Two years on, Walker-Peters is reliving the experience. “I wanted a black hole to just swallow me up,” he says. “I was laying on the floor. And I remember Danny Rose picking me up. Harry Kane said to me: ‘Don’t worry, you’re playing well, we’re fine, keep going.’ It was a big, big moment for me.”

And so Walker-Peters picked himself off the floor. He carried on showing for the ball. Tottenham would draw the game 1-1, scrape out of their group, beat Manchester City, beat Ajax in miraculous fashion to reach a first-ever Champions League final. But without Walker-Peters, and his heroic block to prevent Philippe Coutinho from making it 2-0 in the second half, none of it would ever have happened.





Kyle Walker-Peters, then of Tottenham, is consoled after Ousmane Dembélé scores for Barcelona in the Champions League.



Kyle Walker-Peters, then of Tottenham, is consoled after Ousmane Dembélé scores for Barcelona in the Champions League. Photograph: Clive Rose/Getty Images

“I learned more about myself in that one game than in my whole career,” he says. “Now, if I make a mistake for a goal, it’s not going to affect me. It’s not going to make me go into my shell. It’s going to be: ‘OK, you’ve made a mistake. How are you going to rectify that?’”

Not that he is making many at the moment. A win over Sheffield United on Sunday afternoon would be Southampton’s sixth out of their last eight Premier League games, and since moving to the south coast Walker-Peters has been instrumental in their surge. Tottenham gave him a start in the game: a footballing education, lifelong friends, unforgettable experiences. But Southampton, where he has a regular first-team place and the freedom of the right flank under manager Ralph Hasenhüttl, is where he has come of age.

It is a vindication of the decision Walker-Peters made in the summer to leave his boyhood club. After a successful loan spell earlier this year, he had options: make the Southampton deal permanent, or return to Spurs and fight for his place at a club where his involvement had largely been restricted to “a few cameos here and there‚” as he puts it. “I might play one game and then not play for five. That was really hard.”

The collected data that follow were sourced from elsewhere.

Lemma classifyHash_salt h acc :
  ephemeralSalt (globals (classifyHash h acc)) = ephemeralSalt (globals acc).
Proof. rewrite classifyHash_globals. reflexivity. Qed.

Lemma classifyHash_locals h acc :
  uniqueInThisScan (classifyHash h acc) + repeatedInThisScan (classifyHash h acc)
    = uniqueInThisScan acc + repeatedInThisScan acc + 1
  /\ uniqueInThisScan acc <= uniqueInThisScan (classifyHash h acc)
  /\ repeatedInThisScan acc <= repeatedInThisScan (classifyHash h acc).
Proof.
  unfold classifyHash.
  destruct (decide (h ∈ currentCycleHashes (globals acc))); simpl; lia.
Qed.

Lemma scan_fold_hashes sc (l : list nat) acc :
  fold_left (scanIteration sc) l acc =
  classifyAll (map (fun i => hashMAC (ephemeralSalt (globals acc)) (BSSID sc i)) l) acc.
Proof.
  revert acc. induction l as [|i l IH]; intros acc; [reflexivity|].
  simpl. rewrite IH.
  assert (Hsalt : ephemeralSalt (globals (scanIteration sc acc i))
                  = ephemeralSalt (globals acc)) by apply classifyHash_salt.
  rewrite Hsalt. reflexivity.
Qed.

Lemma scanLoopAfter_hashes sc st k :
  scanLoopAfter sc st k =
  classifyAll (scanHashes sc (ephemeralSalt st) k) (mkScanLoop st 0 0).
Proof. unfold scanLoopAfter. rewrite scan_fold_hashes. reflexivity. Qed.

Lemma scanLoopAfter_S sc st k :
  scanLoopAfter sc st (S k) = scanIteration sc (scanLoopAfter sc st k) k.
Proof.
  unfold scanLoopAfter. rewrite seq_S, fold_left_app. reflexivity.
Qed.

(** How many of the fingerprints [hs] are new to the set [seen]. *)
Lemma fresh_cons (h : string) (hs : list string) (seen : gset string) :
  size (list_to_set (h :: hs) ∖ seen : gset string) =
  ((if decide (h ∈ seen) then 0 else 1)
   + size (list_to_set hs ∖ ({[h]} ∪ seen) : gset string))%nat.
Proof.
  destruct (decide (h ∈ seen)) as [Hin|Hout].
  - simpl. f_equal. set_solver.
  - replace (list_to_set (h :: hs) ∖ seen : gset string)
      with ({[h]} ∪ (list_to_set hs ∖ ({[h]} ∪ seen)) : gset string).
    + rewrite size_union by set_solver. rewrite size_singleton. reflexivity.
    + apply set_eq. intros x. simpl.
      destruct (decide (x = h)); set_solver.
Qed.

(** What the loop does to the globals and to its two counters, whatever
    the fingerprints: the current set absorbs them, the cumulative total
    is incremented once per distinct fingerprint found in neither set,
    the unique counter counts the distinct fingerprints new to the
    current set, the repeated counter the rest, and nothing else is
    written. *)
Lemma classifyAll_spec (hs : list string) acc :
  let cur := currentCycleHashes (globals acc) in
  let prev := previousCycleHashes (globals acc) in
  globals (classifyAll hs acc) =
    withDedup (list_to_set hs ∪ cur)
              (Nat.iter (size (list_to_set hs ∖ (cur ∪ prev) : gset string)) incr32
                        (totalWifiNetworks (globals acc)))
              (globals acc)
  /\ uniqueInThisScan (classifyAll hs acc)
      = uniqueInThisScan acc + Z.of_nat (size (list_to_set hs ∖ cur : gset string))
  /\ uniqueInThisScan (classifyAll hs acc) + repeatedInThisScan (classifyAll hs acc)
      = uniqueInThisScan acc + repeatedInThisScan acc + Z.of_nat (length hs).
Proof.
  revert acc. induction hs as [|h hs IH]; intros acc cur prev.
  - simpl. subst cur prev. repeat split; try lia.
    + rewrite union_empty_l_L. replace (∅ ∖ _ : gset string) with (∅ : gset string) by set_solver.
      rewrite size_empty. simpl. symmetry. apply withDedup_same.
    + replace (∅ ∖ _ : gset string) with (∅ : gset string) by set_solver.
      rewrite size_empty. simpl. lia.
  - change (classifyAll (h :: hs) acc) with (classifyAll hs (classifyHash h acc)).
    destruct (IH (classifyHash h acc)) as (Hg & Hu & Hsum).
    destruct (classifyHash_locals h acc) as (Hsum1 & Hu1 & Hr1).
    rewrite classifyHash_globals in Hg, Hu. simpl in Hg, Hu.
    fold cur prev in Hg, Hu.
    split; [|split].
    + rewrite Hg, withDedup_twice. f_equal.
      * set_solver.
      * rewrite fresh_cons.
        replace ({[h]} ∪ (cur ∪ prev)) with ({[h]} ∪ cur ∪ prev) by set_solver.
        destruct (decide (h ∈ cur ∪ prev)); [reflexivity|].
        change (1 + ?n)%nat with (S n). rewrite Nat.iter_succ_r. reflexivity.
    + rewrite Hu, fresh_cons.
      unfold classifyHash. fold cur.
      destruct (decide (h ∈ cur)); simpl; lia.
    + rewrite Hsum. simpl length. lia.
Qed.
(** * Stale review request notifier: a shallow embedding and its properties

    The development follows [src/github_services.py] and [src/main.py].
    Python code that raises is modelled by an outcome type, the module
    level token, the sequence of HTTP requests and the clock by an explicit
    state, and the remote side (GitHub REST and GraphQL answers, the
    template file, the clock readings) by a record of functions. *)

From Stdlib Require Import ZArith List String Ascii Bool Lia Arith.
From Stdlib Require Import DecimalString.
Import ListNotations.

Local Open Scope string_scope.
Local Open Scope Z_scope.

(** ** Exceptions and outcomes *)

(** The exceptions the modelled code can raise.  [UnboundLocalError] is the
    subclass of [NameError] Python raises when a local name is read before
    it was bound. *)
Inductive exn : Type :=
| BaseException (msg : string)
| UnboundLocalError (name : string)
| TypeError
| KeyError (key : string)
| ParserError
| OverflowError
| HTTPError
| ReError.

Definition isinstance_NameError (e : exn) : bool :=
  match e with
  | UnboundLocalError _ => true
  | _ => false
  end.

(** Outcome of a computation: a value, a raised exception, or [Diverge]
    when a [while True] loop was still running after the given number of
    iterations. *)
Inductive res (A : Type) : Type :=
| Ret (a : A)
| Raise (e : exn)
| Diverge.
Arguments Ret {A} a.
Arguments Raise {A} e.
Arguments Diverge {A}.

Definition res_bind {A B} (r : res A) (k : A -> res B) : res B :=
  match r with
  | Ret a => k a
  | Raise e => Raise e
  | Diverge => Diverge
  end.

(** ** Wire data *)

(** An element of [pr_dict['assignees']]: the [login] key of the REST
    answer and the [created_at] key that timeline correlation adds. *)
Record assignee_dict : Type := mk_assignee_dict {
  ad_login : string;
  ad_created_at : option Z
}.

(** A pull request object of the REST listing, with the keys the code
    reads: [number], [html_url], [title], [user.login], [assignees]. *)
Record pr_dict : Type := mk_pr_dict {
  pd_html_url : string;
  pd_number : Z;
  pd_title : string;
  pd_user_login : string;
  pd_assignees : list assignee_dict
}.

(** A timeline event.  Only the [event] key is present on every event;
    [assignee.login] and [created_at] are read on demand and their absence
    is a [KeyError]. *)
Record event : Type := mk_event {
  ev_event : string;
  ev_assignee_login : option string;
  ev_created_at : option string
}.

(** A node of [discussionCategories]. *)
Record category : Type := mk_category {
  cat_id : string;
  cat_name : string
}.

(** ** Domain objects *)

(** Modelled from the spec: [github_domain.Assignee] is not among the
    sources.  Section 3 of the specification gives it a username and an
    assigned-on timestamp that is present only when a matching event was
    found.  Instants are microseconds since the epoch. *)
Record Assignee : Type := mk_Assignee {
  username : string;
  assigned_on_timestamp : option Z
}.

(** Modelled from the spec: [github_domain.PullRequest] is not among the
    sources.  Section 3 lists url, number, author username, title and the
    ordered sequence of assignees. *)
Record PullRequest : Type := mk_PullRequest {
  url : string;
  pr_number : Z;
  author_username : string;
  title : string;
  assignees : list Assignee
}.

(** Modelled from the spec: [PullRequest.from_github_response] is not among
    the sources.  It builds the domain object from the wire dictionary
    (section 6 names the keys); an assignee without [created_at] keeps no
    timestamp (section 4.2). *)
Definition from_github_response (d : pr_dict) : PullRequest :=
  {| url := pd_html_url d;
     pr_number := pd_number d;
     author_username := pd_user_login d;
     title := pd_title d;
     assignees :=
       map (fun a => mk_Assignee (ad_login a) (ad_created_at a))
           (pd_assignees d) |}.

(** Modelled from the spec: [PullRequest.is_reviewer_assigned] (section
    4.1): true iff the assignee sequence is non-empty. *)
Definition is_reviewer_assigned (p : PullRequest) : bool :=
  negb (Nat.eqb (List.length (assignees p)) 0).

(** Modelled from the spec: [PullRequest.get_assignee] (section 4.1): the
    first assignee whose username matches, else absent. *)
Definition get_assignee (p : PullRequest) (user : string) : option Assignee :=
  find (fun a => String.eqb (username a) user) (assignees p).

(** ** The remote side *)

(** One HTTP request, as the code issues it: the repository or the ids it
    names and its paging parameters.  The constant [status] parameter of
    the pull request listing, the headers and the timeout are left out. *)
Inductive call : Type :=
| GetPulls (org repo : string) (page per_page : nat)
| GetTimeline (org repo : string) (number : Z) (page per_page : nat)
| PostRepositoryQuery (org repo : string)
| PostCategoryQuery (org repo : string)
| PostDiscussionsQuery (org repo category_id : string)
| PostDeleteDiscussion (discussion_id : string)
| PostCreateDiscussion (repo_id category_id title body : string).

(** Answers of the environment.  A listing answer of [None] is a non-2xx
    status, on which [raise_for_status] raises.  GraphQL answers of [None]
    stand for a [null] repository.  The remote is taken as stable during a
    run: an answer depends on the request only. *)
Record World : Type := mk_World {
  (* k-th reading of datetime.now(timezone.utc) *)
  w_now : nat -> Z;
  w_pulls : string -> string -> nat -> option (list pr_dict);
  w_timeline : string -> string -> Z -> nat -> option (list event);
  (* dateutil's parser.parse, None for a string it rejects *)
  w_parse : string -> option Z;
  w_categories : string -> string -> option (list category);
  w_repository_id : string -> string -> option (option string);
  w_discussions : string -> string -> string -> option (list (option string));
  w_delete_ok : string -> bool;
  w_create_ok : string -> string -> string -> string -> bool;
  (* contents of a file, None when the path does not exist *)
  w_file : string -> option string;
  (* expansion of a replacement text that contains a backslash by the
     regular expression engine: None for a rejected template, else the
     text inserted for a given match *)
  w_re_template : string -> option (string -> string);
  (* the waiting-time phrase of an elapsed duration *)
  w_waiting_phrase : Z -> string
}.

(** ** State *)

(** [_TOKEN], the requests issued so far (oldest first) and the number of
    clock readings taken so far. *)
Record State : Type := mk_State {
  st_token : option string;
  st_calls : list call;
  st_clock : nat
}.

Definition M (A : Type) : Type := State -> res A * State.

Definition ret {A} (a : A) : M A := fun s => (Ret a, s).
Definition raise {A} (e : exn) : M A := fun s => (Raise e, s).
Definition diverge {A} : M A := fun s => (Diverge, s).

Definition bind {A B} (m : M A) (k : A -> M B) : M B :=
  fun s =>
    match m s with
    | (Ret a, s') => k a s'
    | (Raise e, s') => (Raise e, s')
    | (Diverge, s') => (Diverge, s')
    end.

Definition lift {A} (r : res A) : M A := fun s => (r, s).

Notation "x <- m ;; k" := (bind m (fun x => k))
  (at level 100, m at next level, right associativity).
Notation "m ;;; k" := (bind m (fun _ => k))
  (at level 100, right associativity).

Definition request (c : call) : M unit :=
  fun s => (Ret tt, mk_State (st_token s) (st_calls s ++ [c]) (st_clock s)).

(** [datetime.datetime.now(datetime.timezone.utc)] *)
Definition now (w : World) : M Z :=
  fun s => (Ret (w_now w (st_clock s)),
            mk_State (st_token s) (st_calls s) (S (st_clock s))).

(** ** github_services.py *)

Definition TIMEOUT_SECS : Z := 15.

(** [init_service] *)
Definition init_service (token : option string) : M unit :=
  match token with
  | None => raise (BaseException "Must provide a valid GitHub Personal Access Token.")
  | Some t =>
      if String.eqb t ""
      then raise (BaseException "Must provide a valid GitHub Personal Access Token.")
      else fun s => (Ret tt, mk_State (Some t) (st_calls s) (st_clock s))
  end.

(** The [check_token] decorator. *)
Definition check_token {A} (func : M A) : M A :=
  fun s =>
    match st_token s with
    | None =>
        (Raise (BaseException
           "Initialize the service with github_services.init_service(TOKEN)."), s)
    | Some _ => func s
    end.

(** [get_pull_request_dict_with_timestamp]: the loop over
    [pr_dict['assignees']].  [event['assignee']['login']] is evaluated once
    per assignee, [event['created_at']] only on a match. *)
Fixpoint stamp_assignees (w : World) (ev : event) (l : list assignee_dict)
  : res (list assignee_dict) :=
  match l with
  | [] => Ret []
  | a :: rest =>
      match ev_assignee_login ev with
      | None => Raise (KeyError "assignee")
      | Some login =>
          if String.eqb login (ad_login a) then
            match ev_created_at ev with
            | None => Raise (KeyError "created_at")
            | Some txt =>
                match w_parse w txt with
                | None => Raise ParserError
                | Some t =>
                    res_bind (stamp_assignees w ev rest) (fun rest' =>
                    Ret (mk_assignee_dict (ad_login a) (Some t) :: rest'))
                end
            end
          else
            res_bind (stamp_assignees w ev rest) (fun rest' => Ret (a :: rest'))
      end
  end.

Definition get_pull_request_dict_with_timestamp (w : World)
  (d : pr_dict) (ev : event) : res pr_dict :=
  res_bind (stamp_assignees w ev (pd_assignees d)) (fun l =>
  Ret (mk_pr_dict (pd_html_url d) (pd_number d) (pd_title d)
                  (pd_user_login d) l)).

(** The body of [for event in timeline_subset].  The dictionary is mutated
    in place and [updated_pr_dict] is an alias of it, so the loop state is
    the dictionary and whether the name [updated_pr_dict] is bound. *)
Fixpoint process_events (w : World) (evs : list event)
  (st : pr_dict * bool) : res (pr_dict * bool) :=
  match evs with
  | [] => Ret st
  | ev :: rest =>
      if negb (String.eqb (ev_event ev) "assigned") then
        process_events w rest st
      else
        res_bind (get_pull_request_dict_with_timestamp w (fst st) ev)
          (fun d' => process_events w rest (d', true))
  end.

(** The [while True] loop of [get_pull_request_object_from_dict]. *)
Fixpoint timeline_loop (w : World) (org repo : string) (pr_number : Z)
  (fuel : nat) (page_number : nat) (st : pr_dict * bool)
  : M (pr_dict * bool) :=
  match fuel with
  | O => diverge
  | S fuel' =>
      request (GetTimeline org repo pr_number page_number 100) ;;;
      match w_timeline w org repo pr_number page_number with
      | None => raise HTTPError
      | Some timeline_subset =>
          if Nat.eqb (List.length timeline_subset) 0 then ret st
          else
            st' <- lift (process_events w timeline_subset st) ;;
            timeline_loop w org repo pr_number fuel' (S page_number) st'
      end
  end.

(** [get_pull_request_object_from_dict] *)
Definition get_pull_request_object_from_dict (w : World) (fuel : nat)
  (org repo : string) (d : pr_dict) : M PullRequest :=
  check_token (
    st <- timeline_loop w org repo (pd_number d) fuel 1%nat (d, false) ;;
    if snd st then ret (from_github_response (fst st))
    else raise (UnboundLocalError "updated_pr_dict")).

(** [reviewer_to_assigned_prs], a [defaultdict(list)]: keys in insertion
    order, as [items()] later enumerates them. *)
Definition overdue_map : Type := list (string * list PullRequest).

(** [m[k].append(p)] *)
Fixpoint dd_append (m : overdue_map) (k : string) (p : PullRequest)
  : overdue_map :=
  match m with
  | [] => [(k, [p])]
  | (k', l) :: rest =>
      if String.eqb k' k then (k', (l ++ [p])%list) :: rest
      else (k', l) :: dd_append rest k p
  end.

Fixpoint dd_get (m : overdue_map) (k : string) : list PullRequest :=
  match m with
  | [] => []
  | (k', l) :: rest => if String.eqb k' k then l else dd_get rest k
  end.

Definition MICROSECONDS_PER_HOUR : Z := 3600000000.

(** [datetime.timedelta(hours=h)] in microseconds.  [None] is not a number;
    a duration whose day count leaves [-999999999, 999999999] overflows. *)
Definition timedelta_hours (h : option Z) : res Z :=
  match h with
  | None => Raise TypeError
  | Some h =>
      if (-999999999 <=? h / 24) && (h / 24 <=? 999999999)
      then Ret (h * MICROSECONDS_PER_HOUR)
      else Raise OverflowError
  end.
Variable merge_variants :
  forall (bed_list sample_names : list string) (strategy : string) (threads : Z)
         (subset_chrom : option string), result DataFrame.
Variable read_csv_chrom : forall (file_name : string) (chrom : option string),
  result DataFrame.
Variable read_csv : forall (file_name : string), result DataFrame.

Lemma fill_empty_records (is_inv : bool) (df out : DataFrame) :
  records df = [] -> fill_empty is_inv df = Ok out -> records out = [].
Proof.
  intros Hempty H. unfold fill_empty in H. cbv zeta in H.
  apply bind_Ok_inv in H as (df' & Hinv & H). injection H as <-.
  apply setitem_scalar_empty.
  assert (records (setitem_scalar (setitem_scalar (setitem_scalar (setitem_scalar
            (setitem_scalar (setitem_scalar df "TIG_REGION" VNaN) "QUERY_STRAND" VNaN)
            "CI" VNaN) "ALIGN_INDEX" VNaN) "CLUSTER_MATCH" VNaN) "CALL_SOURCE" VNaN) = [])
    as Hsix by (by repeat apply setitem_scalar_empty).
  destruct is_inv.
  - apply bind_Ok_inv in Hinv as (df1 & Hdel & Hinv). cbv zeta in Hinv.
    injection Hinv as <-. do 2 apply setitem_scalar_empty.
    unfold del_inv_columns in Hdel. bind_inv Hdel.
    eauto using delitem_empty.
  - by injection Hinv as <-.
Qed.

Lemma fill_merged_genotypes (h1_file_name h2_file_name h1_callable h2_callable : string)
    (chrom : option string) (is_inv : bool) (df out : DataFrame) :
  fill_merged read_csv_chrom read_csv h1_file_name h2_file_name h1_callable h2_callable
    chrom is_inv df = Ok out ->
  exists map_tree_h1 map_tree_h2 df',
    call_genotypes map_tree_h1 map_tree_h2 df' = Ok out.
Proof.
  intros H. unfold fill_merged in H.
  do 21 (let x := fresh "x" in apply bind_Ok_inv in H as (x & _ & H)).
  eauto.
Qed.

Not that there are any hard feelings over it. “I’m still in contact with all my mates there,” he says. “I talk to Dele [Alli] every day. And they’re all happy for me. Of course it was tough leaving Tottenham. I was training and playing with some of the best players in the world. I got to play in the Champions League. But I was at a stage in my career where I needed to show everyone what I can do.”

And Southampton gave him a good feeling. Off the pitch, he moved into a house in Winchester, hired an interior designer to establish his preferred aesthetic (“modern, but quite minimalistic – I’ve gone for whites, greys, creams”). On it, there is the sensation of a club going places, pulling in the same direction under a bold and likeable manager. “He’s actually really chilled, really funny,” Walker-Peters says when asked what Hasenhüttl is like behind closed doors. “But when it comes to work time, he’s focused. Most teams change slight things depending on the opposition. But our intensity and pressing always stays the same: aggressive, doubling up, winning your 1v1 battles.”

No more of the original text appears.